Wiesbaden-Igstadt station is located west of the district of Igstadt and has a heritage-listed entrance building from 1926. It is planned to build a new access from the centre of Igstadt to station. Igstadt station is the only station on the Ländches Railway with a crossing loop apart from the endpoints. In July 2017, the mechanical signal box was replaced by a computer-based interlocking.

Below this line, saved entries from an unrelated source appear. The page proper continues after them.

(** * Sankey diagram flow graph: construction, layout, colouring, reachability

    A shallow embedding of the computation performed inside the effect of
    the [SankeyDiagram] component: the graph builder, the link tracking
    pass, the flow scale and node metadata, the dimensions of the drawing,
    the vertical layout with the per-node link stacking, the numbers of the
    link paths, the segment colourer, the breadth-first traversal that
    drives the hover highlighting of nodes and of links, the opacities and
    the stroke reset of the hover handlers, and the share shown in the link
    tooltip.  The SVG elements, the text of the tooltips and of the path
    strings, and the guard that skips the effect when the journeys, the SVG
    element or the domain are missing are not modelled.

    Modelling conventions.
    - JavaScript arrays are lists; an object stored in the [links] array and
      referenced from [node.incomingLinks] / [node.outgoingLinks] or from the
      traversal queue is represented by its index in [links], so that a write
      through one reference is seen through all of them.
    - [count] and link values are integers ([Z]).  Thicknesses, heights and
      coordinates are computed twice: in exact rationals ([Q], compared with
      [==]), on which the general properties are proved, and in the doubles
      of the code (module [Dbl], primitive binary64 floats), which are
      evaluated at explicit inputs.  A general property is stated only where
      its reading in doubles holds as well (orders, signs, bounds with room
      to spare, and equations that repeat the operations of the code in
      their order); what holds of the rationals only is shown to fail of
      the doubles at an explicit input.  The width of a step column is
      taken to be a finite number.
    - [Map] is an insertion-ordered association list, [Set<string>] is a
      [gset string].
    - Strings are [string]; the template literal [`${i}`] of a loop index is
      its decimal numeral ([pretty]).
    - A field that the source leaves undefined until a later pass sets it
      holds 0 (numbers) or [None] (the anchors of a link) until then. *)

From Stdlib Require Import ZArith QArith Qminmax Lqa Ascii PrimFloat.
From stdpp Require Import base list strings pretty gmap sorting.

=== Auringen-Medenbach ===
Auringen-Medenbach station is located between the two Wiesbaden districts of Auringen and Medenbach. A stately entrance building with an extension, a freight shed, a laundry, a kerosene cellar and stables were built. On the ground floor there was a large waiting room with wooden benches and a potbelly stove, while the upper floors served as a dwelling for railway officials. Originally, the station had two platform tracks and a freight track and the points were controlled via a signal box. The building was demolished in 1972 due to its disrepair and replaced by a waiting shelter. Meanwhile, the track infrastructure was dismantled, converting the station into a halt. The ESWE buses serve the nearby August-Ruf-Straße stop. Plans are currently underway to modernise the halt and improve the connection between the railway station and the bus stop.

=== Niedernhausen ===

The line connects to the Main-Lahn Railway at Niedernhausen station . This is served by S-Bahn line S2 as well as the buses of Omnibusverkehr Rhein-Nahe (ORN) and ESWE Verkehrsgesellschaft.